Your answer must be a single number: how many lines in the records below contain the word "superscripts".

Stored data:
┌──
(** * Logic Simulator: names table, scanner and parser

    A shallow embedding of [final/logsim/names.py], [logsim/scanner.py] and
    [logsim/parse.py], with the properties of the written specification
    stated and proved (or refuted) against it.

    Conventions.
    - A Python [int] is a [Z]; a Python value that may be [None], an [int]
      or a [str] (such as [Symbol.id]) is a [pyval].
    - A Python dictionary is a [gmap].
    - Mutable objects are records threaded through the functions; a method
      [m(self, x)] becomes [m x self], returning the new object when it
      mutates it.
    - An exception that escapes a function is an [exn] in the [Result]
      monad.
    - The text of a file is the list of characters that Python's text
      mode delivers, one per [read(1)]; a character is a code point below
      256, and the character tests are Python's on these code points. *)

From stdpp Require Import gmap strings list fin_maps.
From Stdlib Require Import ZArith Ascii Lia.

Open Scope Z_scope.

(** ** Python values *)

Inductive pyval : Type :=
| PNone
| PInt (z : Z)
| PStr (s : string).

#[global] Instance pyval_eq_dec : EqDecision pyval.
Proof. solve_decision. Defined.

(** Python [==] between two such values: an [int] never equals a [str] or
    [None]. *)
Definition py_eqb (a b : pyval) : bool := bool_decide (a = b).

(** [x in l] for a Python list [l]. *)
Definition py_in (x : pyval) (l : list pyval) : bool :=
  existsb (py_eqb x) l.

(** ** names.py *)

Module Names.

Record t : Type := mk {
  error_code_count : Z;          (* how many error codes have been declared *)
  id_names : gmap Z string;      (* IDs are keys, name strings are values *)
  names_id : gmap string Z;      (* name strings are keys, IDs are values *)
  num_items : Z                  (* number of names stored *)
}.

(** [Names.__init__] *)
Definition init : t :=
  {| error_code_count := 0; id_names := ∅; names_id := ∅; num_items := 0 |}.

(** [unique_error_codes]: [range(count - n, count)] after the count has
    been advanced by [n]. *)
Definition unique_error_codes (num_error_codes : Z) (self : t) : list Z * t :=
  let count := error_code_count self + num_error_codes in
  (seqZ (count - num_error_codes) num_error_codes,
   {| error_code_count := count; id_names := id_names self;
      names_id := names_id self; num_items := num_items self |}).

(** [query]: [self.names_id.get(name_string, None)] *)
Definition query (name_string : string) (self : t) : option Z :=
  names_id self !! name_string.

(** One iteration of the loop of [lookup]. *)
Definition lookup_one (name_string : string) (self : t) : Z * t :=
  match query name_string self with
  | Some name_id => (name_id, self)
  | None =>
      (num_items self,
       {| error_code_count := error_code_count self;
          id_names := <[num_items self := name_string]> (id_names self);
          names_id := <[name_string := num_items self]> (names_id self);
          num_items := num_items self + 1 |})
  end.

(** [lookup]: the list of IDs of [name_string_list], adding the names
    that are not present. *)
Fixpoint lookup (name_string_list : list string) (self : t) : list Z * t :=
  match name_string_list with
  | [] => ([], self)
  | name_string :: rest =>
      let '(name_id, self1) := lookup_one name_string self in
      let '(names_id_list, self2) := lookup rest self1 in
      (name_id :: names_id_list, self2)
  end.

(** [get_name_string]: [self.id_names.get(name_id, None)].  The keys of
    [id_names] are integers, so any other argument finds nothing. *)
Definition get_name_string (name_id : pyval) (self : t) : option string :=
  match name_id with
  | PInt i => id_names self !! i
  | _ => None
  end.

(** The states a [Names] object goes through: one method call at a
    time, starting from any state. *)
Inductive step : t → t → Prop :=
| step_lookup l self : step self (lookup l self).2
| step_codes n self : step self (unique_error_codes n self).2.

Definition reaches : t → t → Prop := rtc step.

Definition reachable (self : t) : Prop := reaches init self.

(** The two dictionaries mirror each other and every ID is below
    [num_items]. *)
Record wf (self : t) : Prop := {
  wf_names_id : ∀ s i, names_id self !! s = Some i → id_names self !! i = Some s;
  wf_id_names : ∀ i s, id_names self !! i = Some s → names_id self !! s = Some i;
  wf_bound : ∀ i s, id_names self !! i = Some s → i < num_items self
}.

End Names.

(** ** Exceptions *)

Inductive exn : Type :=
| TypeError     (* subscripting [None] *)
| IndexError    (* list or string index out of range *)
| ValueError.   (* [int] of a string that is no decimal numeral, or one
                   that is too long; I/O operation on a closed file *)

(** The outcome of a call: a value, an exception that escapes it, or (for
    the loops of the parser, which are run on a measure of the unread
    input) exhaustion of that measure, which the properties of the parser
    below show never happens. *)
Inductive Result (A : Type) : Type :=
| Ok (a : A)
| Raise (e : exn)
| OutOfFuel.
Arguments Ok {A} a.
Arguments Raise {A} e.
Arguments OutOfFuel {A}.

#[global] Instance Result_ret : MRet Result := fun A a => Ok a.

#[global] Instance Result_bind : MBind Result := fun A B k r =>
  match r with
  | Ok a => k a
  | Raise e => Raise e
  | OutOfFuel => OutOfFuel
  end.

(** [f <$> r]: [f] of the value returned, when one is returned. *)
#[global] Instance Result_fmap : FMap Result := fun A B f r =>
  match r with
  | Ok a => Ok (f a)
  | Raise e => Raise e
  | OutOfFuel => OutOfFuel
  end.

(** ** Characters

    A character of the definition file is a code point below 256, an
    [ascii]; a Python string is a [string] of them.  The tests below are
    Python's [str.isalpha], [str.isdecimal], [str.isdigit],
    [str.isnumeric] and [str.isalnum] on these code points: besides the
    letters and digits of ASCII, the letters of Latin-1 are alphabetic,
    the superscripts 1, 2 and 3 are digits without being decimal, and the
    fractions one quarter, one half and three quarters are numeric. *)

Definition code (c : ascii) : nat := nat_of_ascii c.

Definition between (lo hi : nat) (n : nat) : bool :=
  (lo <=? n)%nat && (n <=? hi)%nat.

Definition isalpha (c : ascii) : bool :=
  let n := code c in
  between 65 90 n || between 97 122 n             (* A-Z, a-z *)
  || (n =? 170)%nat || (n =? 181)%nat || (n =? 186)%nat
  || between 192 214 n || between 216 246 n || between 248 255 n.

Definition isdecimal (c : ascii) : bool := between 48 57 (code c).

Definition isdigit (c : ascii) : bool :=
  let n := code c in
  between 48 57 n                                   (* 0-9 *)
  || between 178 179 n || (n =? 185)%nat.           (* superscripts 2, 3, 1 *)

Definition isnumeric (c : ascii) : bool :=
  isdigit c || between 188 190 (code c).            (* 1/4, 1/2, 3/4 *)

(** [c.isalnum()]: one of [c.isalpha()], [c.isdecimal()], [c.isdigit()]
    or [c.isnumeric()] holds. *)
Definition isalnum (c : ascii) : bool :=
  isalpha c || isdecimal c || isdigit c || isnumeric c.

Definition NL : ascii := "010"%char.
Definition TAB : ascii := "009"%char.

(** The value of a decimal digit, and of a decimal numeral. *)
Definition digit_value (c : ascii) : Z := Z.of_nat (nat_of_ascii c) - 48.

Fixpoint int_of_digits_from (acc : Z) (s : string) : Z :=
  match s with
  | EmptyString => acc
  | String c s' => int_of_digits_from (10 * acc + digit_value c) s'
  end.

Definition int_of_digits (s : string) : Z := int_of_digits_from 0 s.

(** [sys.get_int_max_str_digits()], as Python sets it by default. *)
Definition int_max_str_digits : Z := 4300.

(** [int(s)] for a string [s] of characters that [str.isdigit] accepts,
    which is what the scanner applies it to: the value of [s] when [s] is
    a decimal numeral of at most [int_max_str_digits] digits (leading
    zeros count); [ValueError] when [s] is empty, holds a digit that is
    not decimal, or is longer. *)
Definition int (s : string) : Result Z :=
  if negb (bool_decide (s = ""))
     && forallb isdecimal (String.list_ascii_of_string s)
     && (Z.of_nat (String.length s) <=? int_max_str_digits)
  then Ok (int_of_digits s)
  else Raise ValueError.

Definition string_of_chars (l : list ascii) : string :=
  String.string_of_list_ascii l.

(** [" " * n]: empty when [n] is not positive. *)
Definition spaces (n : Z) : string :=
  string_of_chars (replicate (Z.to_nat n) " "%char).

(** Python list indexing [l[i]]: a negative index counts from the end. *)
Definition py_index {A : Type} (l : list A) (i : Z) : Result A :=
  let n := Z.of_nat (length l) in
  let j := if i <? 0 then i + n else i in
  if (0 <=? j) && (j <? n) then
    match l !! Z.to_nat j with
    | Some x => Ok x
    | None => Raise IndexError
    end
  else Raise IndexError.

(** ** scanner.py *)

Module Symbol.

(** [symbol_type_list = [COMMA, ..., EOF] = range(9)] *)
Inductive kind : Type :=
| COMMA | SEMICOLON | COLON | ARROW | DOT | KEYWORD | NUMBER | NAME | EOF.

#[global] Instance kind_eq_dec : EqDecision kind.
Proof. solve_decision. Defined.

Record t : Type := mk {
  type : option kind;      (* [None] until the scanner sets it *)
  id : pyval;
  line_number : Z;
  position : Z
}.

(** [Symbol.__init__] *)
Definition init : t :=
  {| type := None; id := PNone; line_number := 1; position := 1 |}.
└──
• [Task response] 2